I need to save several numpy arrays and Python objects to disk.I want to completely minimize the I/O. I don't mind if the loader or saver has to do any lifting in memory, but the I/O footprint (actual access) should be the lowest, since we have problems in our cluster when many jobs access the filesystem at the same time.
I tried with:
import numpy as np
my_data = dict()
my_data['r1'] = np.random.randint(3, size=(100,200))
my_data['rs'] = np.random.randint(3, size=(50,400))
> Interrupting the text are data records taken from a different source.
(* ===== verification/JsonProps.v ===== *)
(** The contracts of the json library, [VM/src/ljsonlib.cpp]. *)
From stdpp Require Import gmap.
From S2P Require Import Prelude Word Double NumParse LuaApi Sort SortLib Arith Compare Key TableNode Table TableSpec TableMap TableIter TabLib TabMove BaseLib JsonLib JsonSpec JsonLex JsonStore JsonParse JsonComplete JsonEncode JsonWrite JsonEnds.
Open Scope Z_scope.
Open Scope outcome_scope.

Section Decode.
Context `{VecSize, Target, NumFormat}.

(** A text that may meet a limit. *)
Definition long_text (nargs : Z) (str : list Z) : Prop := LUAI_MAXCSTACK < nargs + Z.of_nat (length str).

Lemma parse_text_ok nargs str σ :
  0 <= nargs -> Z.of_nat (length str) < 2 ^ 30 ->
  parse_ok (long_text nargs str) (value_ok str σ) (parse_text nargs nargs str σ).
Proof.
  intros Hn Hl. apply parse_value_ok; [lia|done| |]; unfold room, few_keys, long_text in *.
  - lia.
  - unfold LUAI_MAXCSTACK. lia.
Qed.

Lemma parse_text_accepts nargs str σ j :
  json_text j str ->
  match parse_text nargs nargs str σ with
  | Ret (inl _) => False
  | Ret (inr (_, p, _)) => skip_whitespace p = []
  | _ => True
  end.
Proof.
  intros (w1 & t & w2 & -> & Hw1 & Ht & Hw2). unfold parse_text.
  rewrite parse_value_white by done. set (f := S _).
  assert (He : ends_value w2) by (rewrite <- (app_nil_r w2); by apply white_ends).
  pose proof (value_text_accepted nargs j t Ht f nargs w2 σ He) as Ha. unfold accepts in Ha.
  destruct (parse_value _ _ _ _ _) as [[|[[v p] σ']]| |]; [done| |done|done].
  subst p. by apply skip_all.
Qed.

(** A value and nothing but white space behind it. *)
Lemma value_ok_text str σ v p σ' :
  value_ok str σ v p σ' -> skip_whitespace p = [] -> exists j, json_text j str /\ made σ v j σ'.
Proof.
  intros (w & t & j & -> & Hw & Ht & Hm) Hp. exists j. split; [|done]. exists w, t, p.
  split_and!; try done. destruct (skip_whitespace_split p) as (w2 & Hw2 & Ep & _).
  rewrite Hp, app_nil_r in Ep. by rewrite Ep.
Qed.



Lemma decides_text nargs str σ :
  parse_ok (long_text nargs str) (value_ok str σ) (parse_text nargs nargs str σ) ->
  (forall j, json_text j str -> match parse_text nargs nargs str σ with
     | Ret (inl _) => False
     | Ret (inr (_, p, _)) => skip_whitespace p = []
     | _ => True
     end) ->
  match r <- parse_text nargs nargs str σ ;;
        Ret [LBoolean (match r with
                       | inl _ => false
                       | inr (_, p, _) => match skip_whitespace p with [] => true | _ => false end
                       end)] with
  | Ret [LBoolean b] => b = true <-> exists j, json_text j str
  | Throw e => long_text nargs str
  | _ => False
  end.
Proof.
  intros Hok Hacc.
  destruct (parse_text _ _ str σ) as [[msg|[[v p] σ']]|e|]; cbn [outcome_bind parse_ok] in *; [| |by apply Hok|done].
  - split; [done|]. intros (j & Hj). destruct (Hacc j Hj).
  - destruct (skip_whitespace p) as [|c q] eqn:Ep.
    + destruct (value_ok_text str σ v p σ' Hok Ep) as (j & Hj & _). split; [by exists j|done].
    + split; [done|]. intros (j & Hj). by specialize (Hacc j Hj).
Qed.

(** [json.valid] decides the grammar, for a string, a buffer or the text of a
    number, and raises an error only for a text as long as that. *)
Theorem json_valid_decides args str σ :
  check_text args = Ret str -> Z.of_nat (length str) < 2 ^ 30 ->
  match json_valid args σ with
  | Ret [LBoolean b] => b = true <-> exists j, json_text j str
  | Throw e => long_text (lua_gettop args) str
  | _ => False
  end.
Proof.
  intros Hs Hl. assert (Hn : 0 <= lua_gettop args) by (unfold lua_gettop; lia).
  pose proof (parse_text_ok (lua_gettop args) str σ Hn Hl) as Hok.
  pose proof (parse_text_accepts (lua_gettop args) str σ) as Hacc.
  unfold check_text, luaL_checklstring, lua_tolstring, tag_error in Hs. unfold json_valid.
  destruct (index2addr args 1) as [[]|]; try done; injection Hs as ->; cbv zeta;
    apply (decides_text (lua_gettop args) str σ Hok Hacc).
Qed.
End Decode.

Section Encode.
Context `{VecSize, Target, NumFormat, PrintfG}.
Variable str_addr : list Z -> Z.
Variable index_tm : tables -> Z -> list Z -> outcome (TValue * tables).
Variable tolstring : tables -> TValue -> outcome (list Z * tables).
Variable json_null_marker : Z.






End Encode.

(** * Witnesses *)

#[local] Instance sample_vec : VecSize := false.
#[local] Instance sample_format : NumFormat := fun _ => chars "#".
#[local] Instance sample_printf : PrintfG := fun _ => chars "0.5".

(** A text with quotes, written with apostrophes. *)
Definition quoted (s : string) : list Z := map (fun c => if c =? 39 then 34 else c) (chars s).


Definition outcome_values (o : outcome (list TValue * tables)) : list TValue :=
  match o with Ret (r, _) => r | _ => [] end.

Definition outcome_store (o : outcome (list TValue * tables)) : tables :=
  match o with Ret (_, σ) => σ | _ => ∅ end.


Lemma json_valid_decides_witness :
  json_valid [LString (quoted "[1,]")] ∅ = Ret [LBoolean false] /\ ~ exists j, json_text j (quoted "[1,]").
Proof.
  pose proof (json_valid_decides [LString (quoted "[1,]")] (quoted "[1,]") ∅ eq_refl ltac:(vm_compute; reflexivity)) as Hd.
  assert (He : json_valid [LString (quoted "[1,]")] ∅ = Ret [LBoolean false]) by (vm_compute; reflexivity).
  rewrite He in Hd. split; [exact He|]. intros Hj. apply Hd in Hj. discriminate.
Defined.










(** ** Where the library is not what it means to be *)

(** A number of more than 63 digits loses digits: the text of 1e70 has 63 of its 71. *)
Example json_encode_truncates :
  json_encode (fun _ => 0) (fun σ _ _ => Ret (LNil, σ)) (fun σ _ => Ret ([], σ)) 0
    [LNumber (fst (strtod (chars "1e70")))] ∅
  = Ret ([LString (chars "100000000000000007253143638152923512615837440964652195551821015")], ∅).
Proof. vm_compute. reflexivity. Qed.

(** Two halves of a surrogate pair become two sequences of three bytes, not one of four. *)
Example json_decode_surrogates :
  json_decode [LString (quoted "'\ud83d\ude00'")] ∅ = Ret ([LString [237; 160; 189; 237; 184; 128]], ∅).
Proof. vm_compute. reflexivity. Qed.

(** A list with a null at its end is shorter after a round trip. *)
Example json_null_lost :
  let o := json_decode [LString (chars "[1,null]")] ∅ in
  outcome_values (json_encode (fun _ => 0) (fun σ _ _ => Ret (LNil, σ)) (fun σ _ => Ret ([], σ)) 0
    (outcome_values o) (outcome_store o)) = [LString (chars "[1]")].
Proof. vm_compute. reflexivity. Qed.

(** A number may start with zeros, and a string may hold a line feed. *)
Example json_decode_lenient :
  json_decode [LString (chars "[01]")] ∅ = json_decode [LString (chars "[1]")] ∅ /\
  json_decode [LString [34; 10; 34]] ∅ = Ret ([LString [10]], ∅) /\
  ~ rfc_int (chars "01") /\ ~ (exists s, rfc_string s [10; 34]).
Proof.
  split; [vm_compute; reflexivity|]. split; [vm_compute; reflexivity|]. split.
  - by intros [_ [Hz|Hz]].
  - intros (s & Hs). inversion Hs; subst; lia.
Qed.

(** A null is decoded as [nil], not as the value that is encoded as null. *)
Example json_null_no_sentinel :
  json_decode [LString (chars "null")] ∅ = Ret ([LNil], ∅) /\
  json_encode (fun _ => 0) (fun σ _ _ => Ret (LNil, σ)) (fun σ _ => Ret ([], σ)) 4096 [LLightUserdata 4096 0] ∅ =
    Ret ([LString (chars "null")], ∅).
Proof. split; vm_compute; reflexivity. Qed.

(** An array without elements becomes an object. *)
Example json_empty_array :
  let o := json_decode [LString (chars "[]")] ∅ in
  outcome_values (json_encode (fun _ => 0) (fun σ _ _ => Ret (LNil, σ)) (fun σ _ => Ret ([], σ)) 0
    (outcome_values o) (outcome_store o)) = [LString (chars "{}")].
Proof. vm_compute. reflexivity. Qed.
my_data['annotation_info'] = 'Two random arrays'
my_data['current_date'] = 'July 28'
np.savez('test.npz', my_data = my_data)
But when I load this, I get:
temp = np.load('test.npz')
my_data = temp['my_data']
my_data['r1']
ValueError: field named features not found
Also, my_data
seems to now be an array, with my_data.shape
returning ()
. Oddly enough, if I do:
print(my_data)
I get:
{'current_date': 'July 28', 'rs': array([[0, 1, 0, ..., 0, 2, 0],
[1, 1, 1, ..., 1, 1, 0],
[2, 1, 1, ..., 1, 1, 0],
...,
[1, 0, 2, ..., 2, 0, 1],
[0, 2, 0, ..., 1, 1, 0],
[1, 1, 0, ..., 1, 1, 1]]), 'annotation_info': 'Two random arrays', '
r1': array([[2, 0, 1, ..., 0, 2, 2],
[0, 0, 2, ..., 0, 2, 1],
[2, 2, 2, ..., 1, 0, 0],
...,
[0, 2, 1, ..., 2, 0, 0],
[0, 0, 1, ..., 2, 1, 0],
[2, 1, 2, ..., 0, 2, 2]])}
Update
If I do what unutbu recommends:
np.savez('test.npz', **my_data)
my_data = np.load('test.npz')
my_variable = my_data['annotation_info']
my_variable
is not a string, e.g. my_variable.upper()
returns:
numpy.ndarray object has no attribute 'upper'
In fact type(my_variable)
returns:
numpy.ndarray
But again, my_variable[0]
throws an error, and my_variable.shape
returns ()
(which seems to be a 0-Rank array
)
How can I access the actual object stored in the array?